Magda Linette (45. WTA) rozgrywa w Melbourne bardzo dobre zawody. Po raz pierwszy w karierze awansowała do wielkoszlemowego ćwierćfinału, eliminując po drodze trzy rozstawione zawodniczki. W meczu IV rundy pokonała turniejową "czwórkę", Caroline Garcię (4. WTA). Polska tenisistka rozegrała świetne spotkanie i rozstrzygnęła je na swoją korzyść w dwóch setach.
Sukces Polki został doceniony przez tenisowych ekspertów, ale również przez światowe media. "Zajmująca 45. miejsce w rankingu Linette dała ogromny powód do radości pokaźnej grupie biało-czerwonych fanów na Rod Laver Arena. To wszystko zaledwie 24 godziny po tym, jak byli świadkami wyeliminowania Igi Świątek" - stwierdziła agencja AFP.
Gratulacje słynęły również od jednej z największych rywalek Igi Świątek (1. WTA), Jessiki Peguli (3. WTA). Amerykanka skomentowała wyczyn Linette w krótkich i wyjątkowych słowach. "Całkowicie zasłużone. Cieszę się z Twojego sukcesu" - napisała na Twitterze.

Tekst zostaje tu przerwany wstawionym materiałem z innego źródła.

(* ===== verification/Console.v ===== *)
(** * A host with a console

    The machine of Concrete.v with one device: a byte sent to 0x18 is printed,
    every other address of the device page is memory.  What has been printed
    is the host's own memory, below the address 0, newest byte first.
    [console_spec]: it satisfies [HostSpec] for the obvious model. *)
From S2P Require Import Prelude Lir Hamt Jit StackCache Uxn Concrete Machine StackSim StepSim MemSim UxnControl UxnDevices HostSim SimCorrect.

Definition console_port : Z := 0x18.

Definition console_host : Host := {|
  vm_dei a mm := (mm (4096 + 592 + a), mm);
  vm_deo a mm :=
    if a =? console_port then
      fun x => if x =? -1 then mm (4096 + 592 + console_port) else if x <? -1 then mm (x + 1) else mm x
    else mm;
  clobber _ := 0xdeadbeef;
|}.

Record console := mkConsole {
  page_of : Z -> Z;
  printed : list Z;
}.

Definition console_model : DevModel := {|
  dev := console;
  dev_write a v d := mkConsole (fun x => if x =? a then v else page_of d x) (printed d);
  dev_in a s d := (u8 (page_of d a), (s, d));
  dev_out a s d :=
    (s, if a =? console_port then mkConsole (page_of d) (page_of d console_port :: printed d) else d);
|}.

#[local] Existing Instances layout_ref vm_ref sljit_ref sljit_ref_spec layout_ref_spec console_host console_model.

Definition console_world (mm : Z -> Z) (d : console) : Prop :=
  (forall a, is_u8 a -> mm (4096 + 592 + a) = page_of d a) /\
  forall n, mm (-1 - Z.of_nat n) = nth n (printed d) 0.

(** The addresses of the stacks, the memory and the device page. *)
Lemma console_deo_mem a mm x : 0 <= x -> vm_deo a mm x = mm x.
Proof.
  intros Hx. cbn. destruct (a =? console_port); [|done].
  destruct (Z.eqb_spec x (-1)), (Z.ltb_spec x (-1)); done || lia.
Qed.

Lemma console_out_world a mm d : console_world mm d ->
  console_world (vm_deo a mm) (snd (dev_out a (mkVm (fun _ => []) mm 0) d)).
Proof.
  intros [Hp Hl]. split.
  - intros x Hx. rewrite console_deo_mem by (unfold is_u8 in Hx; lia). rewrite Hp by done. cbn. by destruct (a =? _).
  - intros n. cbn. destruct (a =? console_port); [|apply Hl]. destruct n as [|n].
    + rewrite Hp by (unfold console_port; mlia). done.
    + rewrite (proj2 (Z.eqb_neq _ _)), (proj2 (Z.ltb_lt _ _)) by lia. cbn [nth printed]. rewrite <- Hl. f_equal. lia.
Qed.

Lemma console_out_image a mm s : Image (vmb := 4096) mm s -> Image (vmb := 4096) (vm_deo a mm) s.
Proof.
  intros [Hb Hst Hram]. split.
  - intros x. cbn. repeat case_match; apply Hb.
  - intros r. rewrite console_deo_mem by (destruct r; cbn; lia). eapply stk_mem; [|apply Hst].
    intros x Hx. apply console_deo_mem. unfold is_u8 in Hx. unfold base; destruct r; cbn; lia.
  - intros y Hy. rewrite console_deo_mem by (unfold is_u16 in Hy; cbn; lia). by apply Hram.
Qed.

Definition console_spec : HostSpec 4096.
Proof.
  unshelve refine {| world := console_world |}.
  - intros mm mm' d Ho [Hp Hl]. split.
    + intros a Ha. unfold is_u8 in Ha. rewrite Ho; [by apply Hp|intros []; unfold base; cbn; lia|cbn; lia..].
    + intros n. rewrite Ho; [apply Hl|intros []; unfold base; cbn; lia|cbn; lia..].
  - intros mm d a v Ha Hv [Hp Hl]. unfold is_u8 in Ha. split.
    + intros x Hx. cbn. destruct (Z.eqb_spec (4096 + 592 + x) (4096 + 592 + a)), (Z.eqb_spec x a); try lia.
      by apply Hp.
    + intros n. cbn. rewrite (proj2 (Z.eqb_neq _ _)) by lia. apply Hl.
  - intros mm s d a Ha Hi [Hp Hl]. exists s, d. cbn. rewrite Hp by done. done.
  - intros mm s d a Ha Hi Hw. exists s, (snd (dev_out a s d)). split; [done|].
    split; [by apply console_out_image|]. by apply console_out_world.
Defined.

(** ** The machine at the start *)

#[local] Existing Instance console_spec.

Lemma start_image l : Image (vmb := 4096) (mem (start_mach l [])) (start_state l).
Proof.
  pose proof (start_core l [] ltac:(apply Forall_nil_2) ltac:(simpl; lia)) as [_ Hw Hb Hvm _].
  split; [done|intros r; apply stk_nil|].
  intros y Hy. cbn. unfold is_u16 in Hy. repeat case_match; try lia. f_equal. lia.
Qed.

(** Nothing is printed and the device page is empty. *)
Definition silent_console : console := mkConsole (fun _ => 0) [].

Lemma start_world l ws : world (mem (start_mach l ws)) silent_console.
Proof.
  split.
  - intros a Ha. unfold is_u8 in Ha. cbn. repeat case_match; try done; lia.
  - intros n. cbn. rewrite (proj2 (Z.ltb_lt _ _)) by lia. by destruct n.
Qed.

Pegula jest potencjalną rywalką Linette. Panie mogą się zmierzyć dopiero w finale imprezy w Melbourne. Aby tak się stało Polka musi pokonać w ćwierćfinale Karolinę Pliskovą (31. WTA), a w półfinale wygrać z lepszą z pary Aryna Sabalenka (5. WTA)/Donna Vekić (64. WTA). Amerykankę w ćwierćfinale czeka z kolei starcie z Wikrotią Azarenką (24. WTA), a o finał powalczy ona ze zwyciężczynią meczu pogromczyni Świątek, Jeleną Rybakiną (25. WTA) z Jeleną Ostapenko (17. WTA).

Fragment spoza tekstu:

(* ===== verification/AddrMapping.v ===== *)
(** * Addresses of compiled opcodes (src/src/addr_mapping.h)

    The search of a symbol with a hint ([buxn_dbg_find_symbol]) and the list of
    chunks in which the perf and gdb hooks record where the code of each
    opcode starts.  Chunks live in a heap and are linked by pointers; those of
    a finished block go to a pool and are used again. *)
From S2P Require Import Prelude Pointers.
Local Open Scope jit_scope.

(** A symbol of buxn's debug information: whether its type is
    [BUXN_DBG_SYM_OPCODE], its range of addresses and its region. *)
Class DbgSymtab := {
  dbg_sym : Type;
  sym_is_opcode : dbg_sym -> bool;
  addr_min : dbg_sym -> Z;
  addr_max : dbg_sym -> Z;
  sym_filename : dbg_sym -> list Z;
  sym_line : dbg_sym -> Z;
  sym_col : dbg_sym -> Z;
}.

(** ** Symbol lookup *)

Section FindSymbol.
Context `{DbgSymtab}.

Definition sym_covers (address : Z) (s : dbg_sym) : bool :=
  (addr_min s <=? address) && (address <=? addr_max s).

Więcej treści sportowych znajdziesz też na Gazeta.pl
Trzecia rakieta świata jest jedną z dwóch zawodniczek z "dziesiątki" rankingu, które pozostały w Australian Open. Pegula jest teraz najwyżej rozstawioną tenisistką, co automatycznie stawia ją w roli faworytki imprezy. Amerykanka prezentuje doskonałą formę i dotychczasowe spotkania rozstrzygała w dwóch setach, ale wcale nie jest pewniakiem do końcowego triumfu. Forma pozostałych ćwierćfinalistek jest równie wysoka, co daje nadzieję na spore emocje w kolejnych spotkaniach.